#### [Task requirements]
Filter the lines below, copying only those with the string "length".
━━━ Material provided ━━━
(** The digits [ds] with the decimal point after the first [P] of them. *)
Definition layout_digits (ds : string) (P : Z) : string :=
  let n := Z.of_nat (String.length ds) in
  if ((P <=? -4) || (16 <? P))%Z then
    let x := (P - 1)%Z in
    let mant :=
      match ds with
      | String d EmptyString => chr d
      | String d rest => String d ("." ++ rest)
      | EmptyString => ""
      end in
    let ex := str_int (Z.abs x) in
    let ex := if (Z.abs x <? 10)%Z then "0" ++ ex else ex in
    mant ++ "e" ++ (if (x <? 0)%Z then "-" else "+") ++ ex
  else if (P <=? 0)%Z then "0." ++ zeros (Z.to_nat (- P)) ++ ds
  else if (n <=? P)%Z then ds ++ zeros (Z.to_nat (P - n)) ++ ".0"
  else substring 0 (Z.to_nat P) ds ++ "."
       ++ substring (Z.to_nat P) (Z.to_nat (n - P)) ds.

Definition float_repr (f : spec_float) : string :=
  match f with
  | S754_nan => "nan"
  | S754_infinity neg => if neg then "-inf" else "inf"
  | S754_zero neg => if neg then "-0.0" else "0.0"
  | S754_finite neg m e =>
      let (num, den) := if (0 <=? e)%Z then (Zpos m * 2 ^ e, 1)%Z
                        else (Zpos m, 2 ^ (- e))%Z in
      let P := decimal_point num den in
      let (c, k) := shortest_from 17 m e num den P 1 in
      let all := str_int c in
      let ds := strip_zeros all in
      let P' := (Z.of_nat (String.length all) + k)%Z in
      (if neg then "-" else "") ++ layout_digits ds P'
  end.

(** *** [repr] of a string *)

Definition hex_digit (n : nat) : ascii :=
  if (n <? 10)%nat then ascii_of_nat (48 + n) else ascii_of_nat (87 + n).

Definition printable (c : ascii) : bool :=
  let n := nat_of_ascii c in
  negb ((n <? 32) || (127 <=? n) && (n <=? 160) || (n =? 173))%nat.

Definition backslash : ascii := "092".
Definition dquote : ascii := "034".

Definition escape_char (quote c : ascii) : string :=
  if Ascii.eqb c backslash then String backslash (chr backslash)
  else if Ascii.eqb c quote then String backslash (chr quote)
  else if Ascii.eqb c "009" then String backslash "t"
  else if Ascii.eqb c "010" then String backslash "n"
  else if Ascii.eqb c "013" then String backslash "r"
  else if printable c then chr c
  else let n := nat_of_ascii c in
       String backslash (String "x"
         (String (hex_digit (n / 16)) (chr (hex_digit (n mod 16))))).

Fixpoint escape (quote : ascii) (s : string) : string :=
  match s with
  | EmptyString => EmptyString
  | String c s' => escape_char quote c ++ escape quote s'
  end.

Definition str_repr (s : string) : string :=
  let quote : ascii :=
    if str_contains "'" s && negb (str_contains (chr dquote) s)
    then dquote else "'"%char in
  String quote (escape quote s ++ chr quote).

(** ** JSON documents as Python values

    What [json.loads] returns: [None], [bool], [int], [float], [str],
    [list] and [dict].  A [dict] keeps its keys in insertion order and
    holds each key once. *)

#[local] Set Warnings "-register-all".
Inductive json : Type :=
| JNull
| JBool (b : bool)
| JInt (n : Z)
| JFloat (f : spec_float)
| JStr (s : string)
| JArr (items : list json)
| JObj (fields : list (string * json)).

Definition dict : Type := list (string * json).

(** [d.get(key)], [None] standing for a missing key. *)
Fixpoint dict_get (key : string) (d : dict) : option json :=
  match d with
  | [] => None
  | (k, v) :: rest => if String.eqb k key then Some v else dict_get key rest
  end.

(** [key in d]. *)
Definition dict_has (key : string) (d : dict) : bool :=
  match dict_get key d with Some _ => true | None => false end.

(** [d.get(key, default)]. *)
Definition dict_get_default (key : string) (default : json) (d : dict) : json :=
  match dict_get key d with Some v => v | None => default end.
(** * parser_maps_pro: job store, organisation-id parsing and link harvesting

    A shallow embedding of the scraping pipeline's core:
    - [core/utils.py]        : [org_id_from_url] (three regular expressions);
    - [core/db_sqlite.py]    : the SQLite job store;
    - [core/db_pg.py]        : the PostgreSQL job store;
    - [providers/yandex/link_collector.py] : [is_captcha],
      [_normalize_org_url], [collect_links_from_list], [map_scan],
      [collect_task_links];
    - [providers/yandex/info_collector.py] : [parse_org_page];
    - [core/pipeline.py]     : the two worker loops;
    - [core/config_loader.py] : [build_tasks];
    - [app/main.py]          : the [/api/task_requeue] endpoint and the
      callbacks given to the pipeline.

    Conventions.  Python [str] values are Rocq [string]s holding the UTF-8
    bytes of the text.  SQL tables are lists of rows in insertion order;
    every SQL statement is one function on the store.  [datetime('now')] /
    [NOW()] is an explicit [now] argument. *)

From Stdlib Require Import NArith ZArith Ascii String List Bool Lia.
From stdpp Require Import base tactics option list strings pretty gmap sorting.

Local Open Scope string_scope.
Local Open Scope Z_scope.

(** ** Python string primitives *)

Module PyStr.

(** [s.startswith(p)] *)
Fixpoint starts_with (p s : string) : bool :=
  match p with
  | EmptyString => true
  | String a p' =>
      match s with
      | EmptyString => false
      | String b s' => if Ascii.eqb a b then starts_with p' s' else false
      end
  end.

(** [needle in hay] *)
Fixpoint contains (needle hay : string) : bool :=
  if starts_with needle hay then true
  else match hay with
       | EmptyString => false
       | String _ hay' => contains needle hay'
       end.

(** [not s] for a [str]: true exactly on the empty string. *)
Definition is_empty (s : string) : bool :=
  match s with EmptyString => true | _ => false end.

(** Upper-casing of the 26 ASCII letters only; every other byte is kept.
    This is the case folding SQLite's built-in [LIKE] applies. *)
Definition ascii_upper_char (a : ascii) : ascii :=
  let n := nat_of_ascii a in
  if (Nat.leb 97 n && Nat.leb n 122)%bool then ascii_of_nat (n - 32) else a.

Fixpoint ascii_upper (s : string) : string :=
  match s with
  | EmptyString => EmptyString
  | String a s' => String (ascii_upper_char a) (ascii_upper s')
  end.

(** Lower-casing of the 26 ASCII letters only (used to instantiate
    [str.lower] on ASCII text). *)
Definition ascii_lower_char (a : ascii) : ascii :=
  let n := nat_of_ascii a in
  if (Nat.leb 65 n && Nat.leb n 90)%bool then ascii_of_nat (n + 32) else a.

Fixpoint ascii_lower (s : string) : string :=
  match s with
  | EmptyString => EmptyString
  | String a s' => String (ascii_lower_char a) (ascii_lower s')
  end.

(** A UTF-8 continuation byte, [10xxxxxx]: it does not start a character. *)
Definition is_continuation (a : ascii) : bool :=
  let n := nat_of_ascii a in (Nat.leb 128 n && Nat.ltb n 192)%bool.

(** [s[:n]] for [n >= 0]: the first [n] characters.  On the UTF-8 bytes
    this keeps [n] leading bytes together with their continuation
    bytes. *)
Fixpoint take_chars (n : nat) (s : string) : string :=
  match s with
  | EmptyString => EmptyString
  | String a s' =>
      if is_continuation a then String a (take_chars n s')
      else match n with
           | O => EmptyString
           | S n' => String a (take_chars n' s')
           end
  end.

(** [s.split(sep, 1)[0]] for a one-character separator: the text before
    the first occurrence of [sep], or all of [s] when there is none. *)
Fixpoint before_first (sep : ascii) (s : string) : string :=
  match s with
  | EmptyString => EmptyString
  | String a s' =>
      if Ascii.eqb a sep then EmptyString else String a (before_first sep s')
  end.

(** *** The characters of a [str]

    A [str] is held as its UTF-8 bytes; a character is one to four of
    them. *)

Definition byte (a : ascii) : N := N_of_ascii a.

(** A continuation byte, [10xxxxxx]. *)
Definition cont (a : ascii) : bool := ((128 <=? byte a) && (byte a <? 192))%N.

(** The code point that the given bytes encode, when they are the UTF-8
    encoding of one: the shortest form only, and no surrogate. *)
Definition cp1 (a : ascii) : option N :=
  if (byte a <? 128)%N then Some (byte a) else None.

Definition cp2 (a b : ascii) : option N :=
  if cont b && ((194 <=? byte a) && (byte a <? 224))%N
  then Some ((byte a - 192) * 64 + (byte b - 128))%N
  else None.

Definition cp3 (a b c : ascii) : option N :=
  if cont c && cont b && ((224 <=? byte a) && (byte a <? 240))%N then
    let n := ((byte a - 224) * 4096 + (byte b - 128) * 64 + (byte c - 128))%N in
    if ((2048 <=? n) && negb ((55296 <=? n) && (n <? 57344)))%N then Some n else None
  else None.

Definition cp4 (a b c d : ascii) : option N :=
  if cont d && cont c && cont b && ((240 <=? byte a) && (byte a <? 245))%N then
    let n := ((byte a - 240) * 262144 + (byte b - 128) * 4096
              + (byte c - 128) * 64 + (byte d - 128))%N in
    if ((65536 <=? n) && (n <? 1114112))%N then Some n else None
  else None.

(** The first character of [s]: its code point, its bytes, and what
    follows it.  [None] at the end of the text (and on bytes that encode
    nothing, which no [str] holds). *)
Definition first_char (s : string) : option (N * string * string) :=
  match s with
  | EmptyString => None
  | String a s1 =>
      match cp1 a with
      | Some n => Some (n, String a "", s1)
      | None =>
          match s1 with
          | EmptyString => None
          | String b s2 =>
              match cp2 a b with
              | Some n => Some (n, String a (String b ""), s2)
              | None =>
                  match s2 with
                  | EmptyString => None
                  | String c s3 =>
                      match cp3 a b c with
                      | Some n => Some (n, String a (String b (String c "")), s3)
                      | None =>
                          match s3 with
                          | EmptyString => None
                          | String d s4 =>
                              match cp4 a b c d with
                              | Some n =>
                                  Some (n, String a (String b (String c (String d ""))), s4)
                              | None => None
                              end
                          end
                      end
                  end
              end
          end
      end
  end.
━━━
#### [Result]
  let n := Z.of_nat (String.length ds) in
      let P' := (Z.of_nat (String.length all) + k)%Z in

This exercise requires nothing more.